So this quarter was INR 92 euro, and next hedging is around [ 92.5 ] for next quarter.
Got it, sir. And the last 2 quarters have seen better growth in agri, especially in the Europe region. But going forward, you're saying a tepid growth. So can you talk a bit about how is the on-ground sentiment? What are your thoughts about it?
So, we are yet seeing a market weaknesses come in this, also there are geopolitical scenarios with the backdrop of everything that's happening across various regions of Europe and Middle East, and also U.S. recession fears are there. So, all of that put together, we are seeing -- we are noticing a weak demand at the end user space.
Understood, sir. And lastly, on the freight cost, you said there would be an increase in the coming quarter. How much would be the increase? What is the range you would expect? Currently, we are at around 6% plus of -- 6.4% of revenue in Q1. What should we build for Q2?
It should be 8% to 9% approximately.
And just, CapEx number I missed for FY '25. How much was that?
Our CapEx in this quarter is INR 200 crores approximately.
And for full year, sir?
Full year would be between INR 600 crores to INR 700 crores.
The next question is from the line of Mumuksh Mandlesha from Anand Rathi Institutional Equities.
Congratulations on good results, sir. Sir, as you mentioned, I mean, demand has softened in recent time. What could be our channel inventory, sir?
It is increasing. Channel inventory is increasing and OEMs demand is softer also.
And sir, on the freight cost would partly -- the freight surcharge has been passed on, sir, to the customers?
Sorry, your...
On the freight cost, sir, has any -- partially the surcharge has been passed on to the customers?
Yes.
Okay. So that's why we're seeing a smaller impact going ahead also. Sir, even the increase in the surcharge, I mean, the freight surcharge has delayed the -- our price hike planning, sir?

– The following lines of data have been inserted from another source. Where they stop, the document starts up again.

(* ===== verification/EntityText.v ===== *)
(** * EntityText: the text forms of entity options and states

    Models [src/device_code/components/esp_tree_bridge/bridge_json_utils.cpp], the
    option strings of entities ([parse_options_map] and its readers, in
    [esp_tree_bridge.cpp] and again in [bridge_mqtt_export.cpp]) and the functions
    of the C library they use.  Conversions of floating-point numbers are the class
    [FloatText]. *)
From stdpp Require Import pretty.
From S2P Require Import Prelude Wire Crypto OtaManager BridgeSession BridgeComponent.

Import ESPNowOTAManager (dec).

(** Floating-point numbers are the four bytes of an IEEE single. *)
Class FloatText := {
  print_float : bytes -> bytes;
  strtof : bytes -> option bytes;
  hsv_u8_to_rgb : Z -> Z -> Z -> Z * Z * Z
}.

(** The constructor of a type code. *)
Definition all_field_types : list espnow_field_type_t :=
  [FIELD_TYPE_SENSOR; FIELD_TYPE_SWITCH; FIELD_TYPE_BINARY; FIELD_TYPE_BUTTON; FIELD_TYPE_NUMBER;
   FIELD_TYPE_TEXT; FIELD_TYPE_CLIMATE; FIELD_TYPE_COVER; FIELD_TYPE_LIGHT; FIELD_TYPE_FAN;
   FIELD_TYPE_LOCK; FIELD_TYPE_ALARM; FIELD_TYPE_SELECT; FIELD_TYPE_EVENT; FIELD_TYPE_HUMIDIFIER;
   FIELD_TYPE_DEHUMIDIFIER; FIELD_TYPE_VALVE; FIELD_TYPE_TIME; FIELD_TYPE_DATETIME;
   FIELD_TYPE_TEXT_SENSOR].
Definition field_type_of (code : Z) : option espnow_field_type_t :=
  find (type_is code) all_field_types.

(** ** Numbers of the C library *)
Definition is_digit (c : Z) : bool := (48 <=? c) && (c <=? 57).
Fixpoint digits_value (acc : Z) (l : bytes) : Z :=
  match l with
  | c :: l => if is_digit c then digits_value (10 * acc + (c - 48)) l else acc
  | [] => acc
  end.

(** Sign and value of a decimal number after white space, if there is one. *)
Definition scan_decimal (l : bytes) : option (bool * Z) :=
  let l := skip_space l in
  let negative := match l with c :: _ => c =? 45 | [] => false end in
  let l := match l with c :: rest => if (c =? 45) || (c =? 43) then rest else l | [] => l end in
  match l with
  | c :: _ => if is_digit c then Some (negative, digits_value 0 l) else None
  | [] => None
  end.

(** [long] has 32 bits; [atoi] is [strtol]. *)
Definition strtol (l : bytes) : option Z :=
  r ← scan_decimal l;
  Some (Z.max (- 0x80000000) (Z.min 0x7FFFFFFF (if (r.1 : bool) then - r.2 else r.2))).
Definition atoi (l : bytes) : Z := default 0 (strtol l).
Definition strtoul (l : bytes) : Z :=
  match scan_decimal l with
  | None => 0
  | Some (negative, n) =>
    if 0xFFFFFFFF <? n then 0xFFFFFFFF else if (negative : bool) then u32 (- n) else n
  end.

(** ** Option strings: [key=value] pairs between semicolons *)
Fixpoint split_loop (sep : Z) (current input : bytes) : list bytes :=
  match input with
  | [] => [current]
  | ch :: rest => if ch =? sep then current :: split_loop sep [] rest
                  else split_loop sep (current ++ [ch]) rest
  end.
Definition split_string (input : bytes) (sep : Z) : list bytes := split_loop sep [] input.

(** The part before and after the first [=]. *)
Definition split_option (part : bytes) : option (bytes * bytes) :=
  eq ← list_find (fun c => c = 61) part; Some (take eq.1 part, drop (S eq.1) part).

Definition parse_options_map (input : bytes) : gmap bytes bytes :=
  foldl (fun options part =>
    match split_option part with
    | None => options
    | Some (key, value) => <[key := value]> options
    end) ∅ (split_string input 59).

Definition option_is_true (options : gmap bytes bytes) (key : bytes) : bool :=
  match options !! key with
  | Some v => bytes_eqb v (str "1") || bytes_eqb v (str "true") || bytes_eqb v (str "yes")
  | None => false
  end.
Definition option_list (options : gmap bytes bytes) (key : bytes) : list bytes :=
  match options !! key with
  | Some v => if (length v =? 0)%nat then [] else split_string v 124
  | None => []
  end.
Definition option_has_list_value (options : gmap bytes bytes) (key value : bytes) : bool :=
  existsb (bytes_eqb value) (option_list options key).
Definition option_u32 (options : gmap bytes bytes) (key : bytes) (fallback : Z) : Z :=
  match options !! key with Some v => strtoul v | None => fallback end.

Definition parse_on (payload : bytes) : bool :=
  bytes_eqb payload (str "ON") || bytes_eqb payload (str "on") || bytes_eqb payload (str "1")
  || bytes_eqb payload (str "true").

(** ** JSON of states *)
Module json_utils.
(** Here an empty value is a list of one empty string. *)
Definition option_list (opts : gmap bytes bytes) (key : bytes) : list bytes :=
  match opts !! key with Some v => split_string v 124 | None => [] end.
Definition option_has_list_value (opts : gmap bytes bytes) (key value : bytes) : bool :=
  existsb (fun v => bytes_eqb v value) (option_list opts key).
End json_utils.

Definition parse_select_options (entity_options : bytes) : list bytes :=
  let fix search parts :=
    match parts with
    | [] => split_string entity_options 124
    | part :: parts =>
      match split_option part with
      | Some (key, value) => if bytes_eqb key (str "options") then split_string value 124 else search parts
      | None => search parts
      end
    end in
  search (split_string entity_options 59).

Definition escape_char (ch : Z) : bytes :=
  if ch =? 34 then [92; 34]
  else if ch =? 92 then [92; 92]
  else if ch =? 8 then [92; 98]
  else if ch =? 12 then [92; 102]
  else if ch =? 10 then [92; 110]
  else if ch =? 13 then [92; 114]
  else if ch =? 9 then [92; 116]
  else if ch <? 32 then [92; 117; 48; 48] ++ hex_encode [ch]
  else [ch].
Definition escape_json (value : bytes) : bytes := value ≫= escape_char.

Definition quote (s : bytes) : bytes := [34] ++ s ++ [34].
Definition quoted_json_string (raw : bytes) : bytes := quote (escape_json raw).
Definition json_field (key : string) : bytes := quote (str key) ++ [58].
Definition json_bool (b : bool) : bytes := if b then str "true" else str "false".
Definition truth (value : bytes) (i : nat) : bytes := json_bool (negb (at_ value i =? 0)).

Definition color_mode_name_json (cm : Z) : bytes := str
  (match cm with
   | 1 => "onoff" | 3 => "brightness" | 7 => "white" | 11 => "color_temp" | 19 => "color_temp"
   | 35 => "rgb" | 39 => "rgbw" | 47 => "rgbw" | 51 => "rgbww" | _ => "brightness"
   end)%string.

Definition lock_state (value : bytes) : bytes := str
  (match value with
   | 1 :: _ => "LOCKED" | 2 :: _ => "JAMMED" | _ => "UNLOCKED"
   end)%string.
Definition alarm_state (value : bytes) : bytes := str
  (match value with
   | 1 :: _ => "armed_home" | 2 :: _ => "armed_away" | 3 :: _ => "armed_night"
   | 4 :: _ => "armed_vacation" | 5 :: _ => "armed_custom_bypass" | 6 :: _ => "triggered"
   | 7 :: _ => "pending" | 8 :: _ => "arming" | 9 :: _ => "disarming" | _ => "disarmed"
   end)%string.

Section state_text.
Context `{!FloatText}.

(** What the option [color_modes] of a light offers. *)
Definition color_mode (opts : gmap bytes bytes) (mode : string) : bool :=
  json_utils.option_has_list_value opts (str "color_modes") (str mode).
Definition color_rgb (opts : gmap bytes bytes) : bool :=
  color_mode opts "rgb" || color_mode opts "rgbw" || color_mode opts "rgbww".
Definition color_dimmable (opts : gmap bytes bytes) : bool :=
  color_mode opts "brightness" || color_rgb opts || color_mode opts "white" || color_mode opts "color_temp".

Definition light_color_mode (value : bytes) (opts : gmap bytes bytes) : bytes :=
  if (5 <? length value)%nat then color_mode_name_json (at_ value 5)
  else if (3 <? length value)%nat && color_rgb opts then str "rgb"
  else if (1 <? length value)%nat && color_mode opts "color_temp" then str "color_temp"
  else str "brightness".

Definition color_temp_of (value : bytes) : Z := Z.lor (at_ value 6) (Z.shiftl (at_ value 7) 8).

Definition build_light_state_json (value entity_options : bytes) : bytes :=
  if (length value <? 1)%nat then str "{}"
  else
    let opts := parse_options_map entity_options in
    let effects := json_utils.option_list opts (str "effects") in
    str "{" ++ json_field "state" ++ truth value 0 ++
    str "," ++ json_field "color_mode" ++ quote (light_color_mode value opts) ++
    (if (1 <? length value)%nat && color_dimmable opts
     then str "," ++ json_field "brightness" ++ dec (at_ value 1) else []) ++
    (if (3 <? length value)%nat && color_rgb opts then
       let '(r, g, b) := hsv_u8_to_rgb (at_ value 2) (at_ value 3) (at_ value 1) in
       str "," ++ json_field "color" ++ str "{" ++ json_field "r" ++ dec r ++ str "," ++ json_field "g" ++
       dec g ++ str "," ++ json_field "b" ++ dec b ++ str "}"
     else []) ++
    (if (7 <? length value)%nat && (0 <? color_temp_of value)
     then str "," ++ json_field "color_temp" ++ dec (color_temp_of value) else []) ++
    (if (8 <? length value)%nat && (0 <? at_ value 8)
     then str "," ++ json_field "white" ++ dec (at_ value 8) else []) ++
    (if negb (length effects =? 0)%nat && (4 <? length value)%nat then
       str "," ++ json_field "effect" ++
       (if (0 <? at_ value 4) && (at_ value 4 <=? Z.of_nat (length effects))
        then quoted_json_string (nth (Z.to_nat (at_ value 4 - 1)) effects [])
        else quote (str "None"))
     else []) ++
    str "}".

Definition build_fan_state_json (value : bytes) : bytes :=
  if (length value <? 1)%nat then str "{}"
  else
    str "{" ++ json_field "state" ++ truth value 0 ++
    (if (1 <? length value)%nat then str "," ++ json_field "speed_level" ++ dec (at_ value 1) else []) ++
    (if (2 <? length value)%nat then str "," ++ json_field "oscillating" ++ truth value 2 else []) ++
    (if (3 <? length value)%nat
     then str "," ++ json_field "direction" ++ quote (if at_ value 3 =? 0 then str "forward" else str "reverse")
     else []) ++
    str "}".

Definition state_value_json (type : Z) (value entity_options : bytes) : bytes :=
  if (length value =? 0)%nat then str "null"
  else match field_type_of type with
  | Some (FIELD_TYPE_SENSOR | FIELD_TYPE_NUMBER) =>
    if (length value <? 4)%nat then str "0" else print_float (take 4 value)
  | Some (FIELD_TYPE_SWITCH | FIELD_TYPE_BINARY | FIELD_TYPE_BUTTON | FIELD_TYPE_HUMIDIFIER
          | FIELD_TYPE_DEHUMIDIFIER) => truth value 0
  | Some FIELD_TYPE_LIGHT => build_light_state_json value entity_options
  | Some FIELD_TYPE_FAN => build_fan_state_json value
  | Some (FIELD_TYPE_COVER | FIELD_TYPE_VALVE) => dec (at_ value 0)
  | Some FIELD_TYPE_LOCK => quoted_json_string (lock_state value)
  | Some FIELD_TYPE_ALARM => quoted_json_string (alarm_state value)
  | Some FIELD_TYPE_SELECT =>
    let options := parse_select_options entity_options in
    if negb (length entity_options =? 0)%nat && (at_ value 0 <? Z.of_nat (length options))
    then quoted_json_string (nth (Z.to_nat (at_ value 0)) options [])
    else dec (at_ value 0)
  | Some (FIELD_TYPE_TEXT | FIELD_TYPE_TEXT_SENSOR | FIELD_TYPE_EVENT | FIELD_TYPE_TIME
          | FIELD_TYPE_DATETIME) => quoted_json_string value
  | _ => str "null"
  end.
End state_text.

Yes, that is also impacted. You're right.
Got it, sir. Sir, on the OTR CapEx, any, broadly, what kind of a time line would be the implementation of this CapEx?
We'll come back to you in the coming quarters.
Got it, sir. And just lastly, what could be the carbon black revenue share to third party, sir?
50%, sir.
50% of the...
On the carbon cell -- carbon production.
Okay. And that would be around 6% to 7%, sir?
Approximately 8% of our sales.
The next question is from the line of Ashutosh Tiwari from Equirus Securities.
Congrats on good numbers. Firstly, you mentioned that channel inventory is increasing. Is it like meaningfully, sir, or only normal increase?
Yes. So it is -- in the Q1, which numbers we have -- you've seen has helped them increase it. And now we are seeing a softening, thereby, we are saying that the demand is -- we are seeing tepid demand for the remaining of the period.
So is there a case that probably because of restrictions, our transit time has gone up that's why probably because of supply chain disruptions, the distributors have stocked up a bit more during the last quarter?
Yes, one of the reasons. That is also one of the reasons.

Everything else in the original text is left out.